CHANGE MASTER TO master_host='192.168.116.140', master_user='replica', master_password='replica', master_log_file='mysql-bin.000016', master_log_pos=1754;
START SLAVE;

2.2.5 Add KeepAlived for High Availability on New Nodes

Configure KeepAlived on Server3 and Server4 similarly to previous nodes, using distinct router_id and virtual_router_id , and point the virtual IP to the new servers.

2.2.6 Clean Data and Verify

Use the application to perform a dynamic data‑source switch, then clean up old data (e.g., delete rows where accountNo % 2 != 0 on Server1 and accountNo % 2 != 1 on Server2) and verify consistency across all nodes.
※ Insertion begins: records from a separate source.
(* ===== verification/PyAst.v ===== *)
(** * Python's [ast] trees as the transformer walks them

    [SidFunctionTransformer] ([src/AutoPyFunc.py] line 44) is an
    [ast.NodeTransformer].  [visit] calls [visit_Call] on an [ast.Call]
    and [generic_visit] on every other node; [generic_visit] walks the
    node's fields in the order of the class's [_fields] tuple.  A field
    that holds an AST node is visited; a field that holds a list has
    each of its AST items visited, in order, and its other items kept; a
    field holding anything else (an identifier, a constant, [None]) is
    left alone.  That rule is the same for every node class, and the
    model follows it: a [node] is either one of the three classes
    [visit_Call] looks inside ([Name], [Constant], [Call]), or a node
    [Node cls fields] of any other class, whose fields are given in
    [_fields] order.  Every class of [ast] (statements, expressions,
    [arguments], [keyword], [comprehension], [withitem], operators,
    ...) is such a node; the definitions at the end of the file build
    some of them with their [_fields] (CPython 3.8-3.11).

    [Name.id] is a [pyval] and not a [string]: the transformer builds
    [ast.Name(id=function_name)] where [function_name] is whatever the
    marker's first [Constant] held (line 77), which need not be a
    string.  The [ctx] field of [Name] and the [kind] of [Constant]
    hold nodes without fields and are left out; so are the [ctx] fields
    of the other classes built below.  Constants are the [pyval]s:
    [str], [int], [bool], [None]. *)

From Stdlib Require Import String List ZArith.
From S2P Require Import Prelude PyVal.
Import ListNotations.

Record position : Type := mk_pos { lineno : nat; col_offset : nat }.

(** An element of a list field, or the content of a single field: an
    AST node, which [generic_visit] visits, or a plain value. *)
Inductive item (N : Type) : Type :=
| INode (n : N)
| IScalar (v : pyval).

(** A field: a single value, or a list. *)
Inductive field (N : Type) : Type :=
| FOne (x : item N)
| FList (xs : list (item N)).

Arguments INode {N} n.
Arguments IScalar {N} v.
Arguments FOne {N} x.
Arguments FList {N} xs.

(** [ast.AST] *)
Inductive node : Type :=
| Name (id : pyval)
| Constant (value : pyval)
| Call (pos : position) (func : node) (args : list node) (keywords : list node)
| Node (cls : string) (fields : list (field node)).

(** [ast.Module]: its [body]; [type_ignores] holds no expression. *)
Record pymodule : Type := PyModule { mod_body : list node }.

(** [isinstance(node.func, ast.Name) and node.func.id == 'sid'] (line 53). *)
Definition is_sid (f : node) : bool :=
  match f with
  | Name id => py_eqb id (PStr "sid")
  | _ => false
  end.

(** [arg.s]: the deprecated alias of [Constant.value]; any other node
    has no attribute [s] (lines 56, 61, 62). *)
Definition attr_s (e : node) : res pyval :=
  match e with
  | Constant v => Ok v
  | _ => Exc AttributeError
  end.

(** ** Induction through the fields *)

Definition item_all {N} (P : N -> Prop) (i : item N) : Prop :=
  match i with INode n => P n | IScalar _ => True end.

Definition field_all {N} (P : N -> Prop) (f : field N) : Prop :=
  match f with FOne i => item_all P i | FList xs => Forall (item_all P) xs end.

Section NodeInd.
Variable P : node -> Prop.

Hypothesis HName : forall id, P (Name id).
Hypothesis HConstant : forall v, P (Constant v).
Hypothesis HCall : forall pos f args kws,
  P f -> Forall P args -> Forall P kws -> P (Call pos f args kws).
Hypothesis HNode : forall cls fs, Forall (field_all P) fs -> P (Node cls fs).

Fixpoint node_ind' (e : node) : P e :=
  let fix all (l : list node) : Forall P l :=
    match l with
    | [] => Forall_nil _
    | x :: xs => Forall_cons _ (node_ind' x) (all xs)
    end in
  let it (i : item node) : item_all P i :=
    match i with INode n => node_ind' n | IScalar _ => I end in
  let fix items (l : list (item node)) : Forall (item_all P) l :=
    match l with
    | [] => Forall_nil _
    | x :: xs => Forall_cons _ (it x) (items xs)
    end in
  let fld (f : field node) : field_all P f :=
    match f with FOne i => it i | FList xs => items xs end in
  let fix fields (l : list (field node)) : Forall (field_all P) l :=
    match l with
    | [] => Forall_nil _
    | x :: xs => Forall_cons _ (fld x) (fields xs)
    end in
  match e with
  | Name id => HName id
  | Constant v => HConstant v
  | Call pos f args kws => HCall pos f args kws (node_ind' f) (all args) (all kws)
  | Node cls fs => HNode cls fs (fields fs)
  end.
End NodeInd.

(** ** Some node classes, with their [_fields] *)

Definition one (n : node) : field node := FOne (INode n).
Definition many (l : list node) : field node := FList (map INode l).
Definition opt (o : option node) : field node :=
  FOne (match o with Some n => INode n | None => IScalar PNone end).
Definition scalar (v : pyval) : field node := FOne (IScalar v).
Definition ident (s : string) : field node := scalar (PStr s).

(** An operator node ([ast.Add()], [ast.Eq()], [ast.And()]): no fields. *)
Definition op (cls : string) : node := Node cls [].

(** [keyword(arg, value)]; [arg] is [None] for [**kwargs]. *)
Definition keyword (arg : option string) (value : node) : node :=
  Node "keyword" [scalar (match arg with Some s => PStr s | None => PNone end); one value].

(** [arg(arg, annotation, type_comment)] *)
Definition arg (name : string) (annotation : option node) : node :=
  Node "arg" [ident name; opt annotation; scalar PNone].

(** [arguments(posonlyargs, args, vararg, kwonlyargs, kw_defaults, kwarg,
    defaults)], for positional parameters and their defaults. *)
Definition arguments (params : list node) (defaults : list node) : node :=
  Node "arguments" [many []; many params; opt None; many []; many []; opt None; many defaults].

Definition Attribute (value : node) (attr : string) : node :=
  Node "Attribute" [one value; ident attr].
Definition BinOp (left : node) (o : string) (right : node) : node :=
  Node "BinOp" [one left; one (op o); one right].
Definition IfExp (test body orelse : node) : node :=
  Node "IfExp" [one test; one body; one orelse].
(** [Dict(keys, values)]: a [None] key stands for [**d]. *)
Definition Dict (keys : list (option node)) (values : list node) : node :=
  Node "Dict" [FList (map (fun o => match o with Some n => INode n | None => IScalar PNone end) keys);
               many values].
Definition List (elts : list node) : node := Node "List" [many elts].
Definition Lambda (args body : node) : node := Node "Lambda" [one args; one body].
(** [comprehension(target, iter, ifs, is_async)] *)
Definition comprehension (target iter : node) (ifs : list node) : node :=
  Node "comprehension" [one target; one iter; many ifs; scalar (PInt 0%Z)].
Definition ListComp (elt : node) (generators : list node) : node :=
  Node "ListComp" [one elt; many generators].

Definition FunctionDef (name : string) (args : node) (body decorator_list : list node)
    (returns : option node) : node :=
  Node "FunctionDef" [ident name; one args; many body; many decorator_list; opt returns; scalar PNone].
Definition ClassDef (name : string) (bases keywords body decorator_list : list node) : node :=
  Node "ClassDef" [ident name; many bases; many keywords; many body; many decorator_list].
Definition Return (value : option node) : node := Node "Return" [opt value].
Definition Assign (targets : list node) (value : node) : node :=
  Node "Assign" [many targets; one value; scalar PNone].
Definition Expr (value : node) : node := Node "Expr" [one value].
Definition If (test : node) (body orelse : list node) : node :=
  Node "If" [one test; many body; many orelse].
(** [Try(body, handlers, orelse, finalbody)] and
    [ExceptHandler(type, name, body)] *)
Definition Try (body handlers orelse finalbody : list node) : node :=
  Node "Try" [many body; many handlers; many orelse; many finalbody].
Definition ExceptHandler (type : option node) (name : option string) (body : list node) : node :=
  Node "ExceptHandler" [opt type; scalar (match name with Some s => PStr s | None => PNone end);
                        many body].
Definition Pass : node := Node "Pass" [].
(** The keys of the well-formed marker sites, in order. *)
Definition marker_keys (l : list site) : list pykey := map site_key (filter is_marker_site l).

(** The texts a cache holds for the marker sites, in order. *)
Definition cached_codes (c : cache) (l : list site) : list string :=
  map (fun k => match cache_lookup c k with Some v => v | None => EmptyString end) (marker_keys l).

(** [k] is [==] to one of the keys [ks] (the test of [k in d]). *)
Definition known (ks : list pykey) (k : pykey) : bool := existsb (fun k' => key_eqb k' k) ks.

(** The keys of [l] that miss when their turn comes, starting from the
    keys [ks] of the cache: a miss adds its key. *)
Fixpoint misses (ks : list pykey) (l : list pykey) : list pykey :=
  match l with
  | [] => []
  | k :: l' => if known ks k then misses ks l' else k :: misses (ks ++ [k]) l'
  end.

(** The invariant of [function_cache]. *)
Definition cache_inv (c : cache) : Prop := pair_keys c /\ dict_wf key_eqb c.

Lemma dict_set_pair_keys (c : cache) (a b : pyval) (v : string) :
  pair_keys c -> pair_keys (dict_set key_eqb (KPair a b) v c).
Proof.
  unfold pair_keys. induction 1 as [|[k w] c Hk Hc IH]; simpl.
  - constructor; [now exists a, b | constructor].
  - destruct (key_eqb k (KPair a b)); constructor; auto.
Qed.

Section CacheProtocol.
Context {G : Type} (generate : pyval -> pyval -> G -> G * list log_event * string).

Local Abbreviation site_step := (site_step generate).
Local Abbreviation run_sites := (run_sites generate).

Lemma cache_lookup_congr (c : cache) (k1 k2 : pykey) :
  key_eqb k1 k2 = true -> cache_lookup c k1 = cache_lookup c k2.
Proof. apply dict_get_congr; [apply key_eqb_sym | apply key_eqb_trans]. Qed.

Lemma cache_lookup_set_ne (c : cache) (k k' : pykey) (v : string) :
  key_eqb k k' = false -> cache_lookup (dict_set key_eqb k v c) k' = cache_lookup c k'.
Proof. apply dict_get_set_ne; [apply key_eqb_sym | apply key_eqb_trans]. Qed.

Lemma cache_lookup_set_eq (c : cache) (k k' : pykey) (v : string) :
  key_eqb k k' = true -> cache_lookup (dict_set key_eqb k v c) k' = Some v.
Proof. apply dict_get_set_eq; [apply key_eqb_sym | apply key_eqb_trans]. Qed.

(** A marker site whose key is cached: the cached text is appended,
    nothing else changes but the log. *)
Lemma site_step_hit (st : site) (s : tstate G) (v : string) :
  is_marker_site st = true -> cache_lookup (function_cache s) (site_key st) = Some v ->
  site_step st s =
    mk_tstate (function_codes s ++ [v]) (function_cache s) (tfs s)
              (tlog s ++ [site_event st; LGeneratedCode v]) (gstate s).
Proof.
  intros Hm Hv. destruct st as [pos d|pos n d|pos]; [| |discriminate];
    unfold site_step, lookup_or_generate, cache_lookup, site_key, append_code, add_log in *;
    simpl in *;
    rewrite Hv; simpl; now rewrite <- app_assoc.
Qed.

(** A marker site whose key is not cached: one call of the generator,
    the text stored under the key, the cache saved, the text appended. *)
Lemma site_step_miss (st : site) (s : tstate G) :
  is_marker_site st = true -> cache_lookup (function_cache s) (site_key st) = None ->
  let '(g', glog, code) := generate (site_name st) (site_desc st) (gstate s) in
  let c' := dict_set key_eqb (site_key st) code (function_cache s) in
  let '(fs', slog) := save_cache c' (tfs s) in
  site_step st s =
    mk_tstate (function_codes s ++ [code]) c' fs'
              (tlog s ++ site_event st :: glog ++ slog ++ [LGeneratedCode code]) g'.
Proof.
  intros Hm Hv. destruct st as [pos d|pos n d|pos]; [| |discriminate];
    unfold site_step, lookup_or_generate, cache_lookup, site_key, append_code, add_log in *;
    simpl in *;
    rewrite Hv; destruct (generate _ _ _) as [[g' gl] code];
    destruct (save_cache _ _) as [fs' sl]; simpl; now rewrite <- !app_assoc.
Qed.

(** After a marker site its key is cached, with the text appended. *)
Lemma site_step_cached (st : site) (s : tstate G) :
  is_marker_site st = true ->
  exists code, cache_lookup (function_cache (site_step st s)) (site_key st) = Some code /\
               function_codes (site_step st s) = function_codes s ++ [code].
Proof.
  intros Hm. destruct (cache_lookup (function_cache s) (site_key st)) as [v|] eqn:Hv.
  - rewrite (site_step_hit st s v Hm Hv). eauto.
  - pose proof (site_step_miss st s Hm Hv) as H.
    destruct (generate _ _ _) as [[g' gl] code]. cbv zeta in H.
    destruct (save_cache (dict_set key_eqb (site_key st) code (function_cache s)) (tfs s))
      as [fs' sl]. rewrite H. simpl. exists code. split; [|reflexivity].
    apply cache_lookup_set_eq, key_eqb_refl.
Qed.

Lemma site_step_bad (pos : position) (s : tstate G) :
  site_step (SiteBadArity pos) s = add_log [LWrongArgs (lineno pos) (col_offset pos)] s.
Proof. reflexivity. Qed.

(** A step never changes nor removes an entry of the cache. *)
Lemma site_step_mono (st : site) (s : tstate G) (k : pykey) (v : string) :
  cache_lookup (function_cache s) k = Some v ->
  cache_lookup (function_cache (site_step st s)) k = Some v.
Proof.
  intros H. destruct (is_marker_site st) eqn:Hm.
  2: { destruct st; try discriminate. exact H. }
  destruct (cache_lookup (function_cache s) (site_key st)) as [w|] eqn:Hw.
  - now rewrite (site_step_hit st s w Hm Hw).
  - pose proof (site_step_miss st s Hm Hw) as E.
    destruct (generate _ _ _) as [[g' gl] code]. cbv zeta in E.
    destruct (save_cache (dict_set key_eqb (site_key st) code (function_cache s)) (tfs s))
      as [fs' sl]. rewrite E. simpl. destruct (key_eqb (site_key st) k) eqn:Ek.
    + rewrite (cache_lookup_congr _ _ _ Ek) in Hw. congruence.
    + now rewrite cache_lookup_set_ne.
Qed.

Lemma run_sites_cons (st : site) (l : list site) (s : tstate G) :
  run_sites (st :: l) s = run_sites l (site_step st s).
Proof. reflexivity. Qed.

Lemma run_sites_mono (l : list site) (s : tstate G) (k : pykey) (v : string) :
  cache_lookup (function_cache s) k = Some v ->
  cache_lookup (function_cache (run_sites l s)) k = Some v.
Proof.
  revert s. induction l as [|st l IH]; intros s H; [exact H|].
  rewrite run_sites_cons. apply IH, site_step_mono, H.
Qed.

(** After a pass every marker key is in the cache. *)
Lemma run_sites_covers (l : list site) (s : tstate G) (k : pykey) :
  In k (marker_keys l) -> exists v, cache_lookup (function_cache (run_sites l s)) k = Some v.
Proof.
  revert s. induction l as [|st l IH]; intros s Hk; [destruct Hk|].
  rewrite run_sites_cons. unfold marker_keys in Hk. simpl in Hk.
  destruct (is_marker_site st) eqn:Hm; [destruct Hk as [<-|Hk]|]; try (apply IH; exact Hk).
  destruct (site_step_cached st s Hm) as [code [Hc _]].
  exists code. apply run_sites_mono, Hc.
Qed.

Lemma site_step_codes_bad (st : site) (s : tstate G) :
  is_marker_site st = false -> function_codes (site_step st s) = function_codes s.
Proof. destruct st; try discriminate. reflexivity. Qed.

(** The pool gets, for each marker site in order, the text the cache
    holds for its key at the end of the pass. *)
Lemma run_sites_codes (l : list site) (s : tstate G) :
  function_codes (run_sites l s) =
  function_codes s ++ cached_codes (function_cache (run_sites l s)) l.
Proof.
  revert s. induction l as [|st l IH]; intros s; [simpl; now rewrite app_nil_r|].
  rewrite !run_sites_cons, IH. unfold cached_codes, marker_keys. cbn [filter].
  destruct (is_marker_site st) eqn:Hm; cbn [map].
  - destruct (site_step_cached st s Hm) as [code [Hc Hcodes]].
    rewrite Hcodes, (run_sites_mono l _ _ _ Hc), <- app_assoc. reflexivity.
  - now rewrite site_step_codes_bad.
Qed.

Lemma site_step_hit_frame (st : site) (s : tstate G) :
  (is_marker_site st = true -> exists v, cache_lookup (function_cache s) (site_key st) = Some v) ->
  function_cache (site_step st s) = function_cache s /\ tfs (site_step st s) = tfs s /\
  gstate (site_step st s) = gstate s.
Proof.
  intros H. destruct (is_marker_site st) eqn:Hm.
  - destruct (H eq_refl) as [v Hv]. now rewrite (site_step_hit st s v Hm Hv).
  - destruct st; try discriminate. repeat split.
Qed.

(** Every marker key already cached: the generator is not called (its
    state is unchanged), the cache and its file are untouched, and the
    pool gets the cached texts in order. *)
Theorem run_sites_all_hits (l : list site) (s : tstate G) :
  (forall k, In k (marker_keys l) -> exists v, cache_lookup (function_cache s) k = Some v) ->
  function_cache (run_sites l s) = function_cache s /\ tfs (run_sites l s) = tfs s /\
  gstate (run_sites l s) = gstate s /\
  function_codes (run_sites l s) = function_codes s ++ cached_codes (function_cache s) l.
Proof.
  intros Hall. enough (H : function_cache (run_sites l s) = function_cache s /\
                          tfs (run_sites l s) = tfs s /\ gstate (run_sites l s) = gstate s)
    by (destruct H as (Hc & Hf & Hg); repeat split; auto;
        rewrite run_sites_codes; now rewrite Hc).
  revert s Hall. induction l as [|st l IH]; intros s Hall; [repeat split|].
  rewrite run_sites_cons.
  assert (Hst := site_step_hit_frame st s).
  destruct Hst as (Hc & Hf & Hg).
  { intros Hm. apply Hall. unfold marker_keys. simpl. rewrite Hm. now left. }
  rewrite <- Hc, <- Hf, <- Hg. apply IH. intros k Hk. rewrite Hc. apply Hall.
  unfold marker_keys in *. simpl. destruct (is_marker_site st); [now right|exact Hk].
Qed.

(** A second pass over the same sites, from the cache the first one
    left, calls no generator, leaves cache and file alone, and adds the
    same texts to the pool as the first pass. *)
Theorem run_sites_rerun (l : list site) (s1 s2 : tstate G) :
  function_cache s2 = function_cache (run_sites l s1) ->
  gstate (run_sites l s2) = gstate s2 /\ function_cache (run_sites l s2) = function_cache s2 /\
  tfs (run_sites l s2) = tfs s2 /\
  exists added, function_codes (run_sites l s1) = function_codes s1 ++ added /\
                function_codes (run_sites l s2) = function_codes s2 ++ added.
Proof.
  intros Hc. destruct (run_sites_all_hits l s2) as (H1 & H2 & H3 & H4).
  { intros k Hk. rewrite Hc. now apply run_sites_covers. }
  repeat split; auto. exists (cached_codes (function_cache (run_sites l s1)) l).
  split; [apply run_sites_codes | now rewrite H4, Hc].
Qed.

Lemma site_step_cases (st : site) (s : tstate G) :
  function_cache (site_step st s) = function_cache s \/
  function_cache (site_step st s) =
    dict_set key_eqb (site_key st) (snd (generate (site_name st) (site_desc st) (gstate s)))
             (function_cache s).
Proof.
  destruct (is_marker_site st) eqn:Hm; [|destruct st; try discriminate; now left].
  destruct (cache_lookup (function_cache s) (site_key st)) as [v|] eqn:Hv.
  - left. now rewrite (site_step_hit st s v Hm Hv).
  - right. pose proof (site_step_miss st s Hm Hv) as E.
    destruct (generate _ _ _) as [[g' gl] code]. cbv zeta in E.
    destruct (save_cache (dict_set key_eqb (site_key st) code (function_cache s)) (tfs s)).
    now rewrite E.
Qed.

(** The cache keeps its invariant through a pass: every key is a pair
    and no two keys are [==]. *)
Theorem run_sites_inv (l : list site) (s : tstate G) :
  cache_inv (function_cache s) -> cache_inv (function_cache (run_sites l s)).
Proof.
  revert s. induction l as [|st l IH]; intros s Hinv; [exact Hinv|].
  rewrite run_sites_cons. apply IH.
  destruct (site_step_cases st s) as [-> | ->]; [exact Hinv|].
  destruct Hinv as [Hp Hw]. split.
  - now apply dict_set_pair_keys.
  - apply dict_set_wf; [apply key_eqb_sym | apply key_eqb_trans | exact Hw].
Qed.
End CacheProtocol.

(** ** A generator that always answers the same text *)

Section ConstGen.
Context {G : Type} (generate : pyval -> pyval -> G -> G * list log_event * string).
Variable inv : G -> Prop.
Variable v : string.
(** Under [inv], kept by every call, the generator answers [v]. *)
Hypothesis generate_inv : forall n d g, inv g -> inv (fst (fst (generate n d g))).
Hypothesis generate_text : forall n d g, inv g -> snd (generate n d g) = v.

Definition all_values (c : cache) : Prop := Forall (fun kv => snd kv = v) c.

Lemma site_step_gstate (st : site) (s : tstate G) :
  gstate (site_step generate st s) = gstate s \/
  gstate (site_step generate st s) = fst (fst (generate (site_name st) (site_desc st) (gstate s))).
Proof.
  destruct (is_marker_site st) eqn:Hm; [|destruct st; try discriminate; now left].
  destruct (cache_lookup (function_cache s) (site_key st)) as [w|] eqn:Hv.
  - left. now rewrite (site_step_hit generate st s w Hm Hv).
  - right. pose proof (site_step_miss generate st s Hm Hv) as E.
    destruct (generate _ _ _) as [[g' gl] code]. cbv zeta in E.
    destruct (save_cache (dict_set key_eqb (site_key st) code (function_cache s)) (tfs s)).
    now rewrite E.
Qed.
3. KeepAlived High‑Availability Configuration Overview

Below are sample keepalived.conf files for the four servers involved.

Server1 (192.168.116.140)

global_defs {
    router_id vip1
}

vrrp_instance VI_1 {
    state BACKUP
    interface ens33
    virtual_router_id 111
    priority 100
    advert_int 1
    authentication {
        auth_type PASS
        auth_pass 6666
    }
    virtual_ipaddress {
        192.168.116.150
    }
}

virtual_server 192.168.116.150 3306 {
    delay_loop 6
    lb_algo rr
    lb_kind DR
    persistence_timeout 0
    protocol TCP
    real_server 192.168.116.140 3306 {
        notify_down "/usr/local/shell/mariadb.sh"
        weight 1
        TCP_CHECK {
            connect_timeout 10
            retry 3
            delay_before_retry 3
            connect_port 3306
        }
    }
}

Server2 (192.168.116.141)

global_defs {
    router_id vip2
}

vrrp_instance VI_1 {
    state BACKUP
    interface ens33
    virtual_router_id 111
    priority 98
    advert_int 1
    authentication {
        auth_type PASS
        auth_pass 6666
    }
    virtual_ipaddress {
        192.168.116.150
    }
}

virtual_server 192.168.116.150 3306 {
    delay_loop 6
    lb_algo rr
    lb_kind DR
    persistence_timeout 0
    protocol TCP
    real_server 192.168.116.141 3306 {
        notify_down "/usr/local/shell/mariadb.sh"
        weight 1
        TCP_CHECK {
            connect_timeout 10
            retry 3
            delay_before_retry 3
            connect_port 3306
        }
    }
}

Server3 (192.168.116.142) – New Node

global_defs {
    router_id vip3
}

vrrp_instance VI_1 {
    state BACKUP
    interface ens33
    virtual_router_id 111
    priority 98
    advert_int 1
    authentication {
        auth_type PASS
        auth_pass 6666
    }
    virtual_ipaddress {
        192.168.116.150
    }
}

virtual_server 192.168.116.150 3306 {
    delay_loop 6
    lb_algo rr
    lb_kind DR
    persistence_timeout 0
    protocol TCP
    real_server 192.168.116.142 3306 {
        notify_down "/usr/local/shell/mariadb.sh"
        weight 1
        TCP_CHECK {
            connect_timeout 10
            retry 3
            delay_before_retry 3
            connect_port 3306
        }
    }
}

Server4 (192.168.116.143) – New Node

global_defs {
    router_id vip4
}

vrrp_instance VI_1 {
    state BACKUP
    interface ens33
    virtual_router_id 112
    priority 98
    advert_int 1
    authentication {
        auth_type PASS
        auth_pass 6666
    }
    virtual_ipaddress {
        192.168.116.151
    }
}

virtual_server 192.168.116.151 3306 {
    delay_loop 6
    lb_algo rr
    lb_kind DR
    persistence_timeout 0
    protocol TCP
    real_server 192.168.116.143 3306 {
        notify_down "/usr/local/shell/mariadb.sh"
        weight 1
        TCP_CHECK {
            connect_timeout 10
            retry 3
            delay_before_retry 3
            connect_port 3306
        }
    }
}

All servers are configured as BACKUP; the node with the highest priority becomes MASTER and holds the virtual IP, providing seamless failover.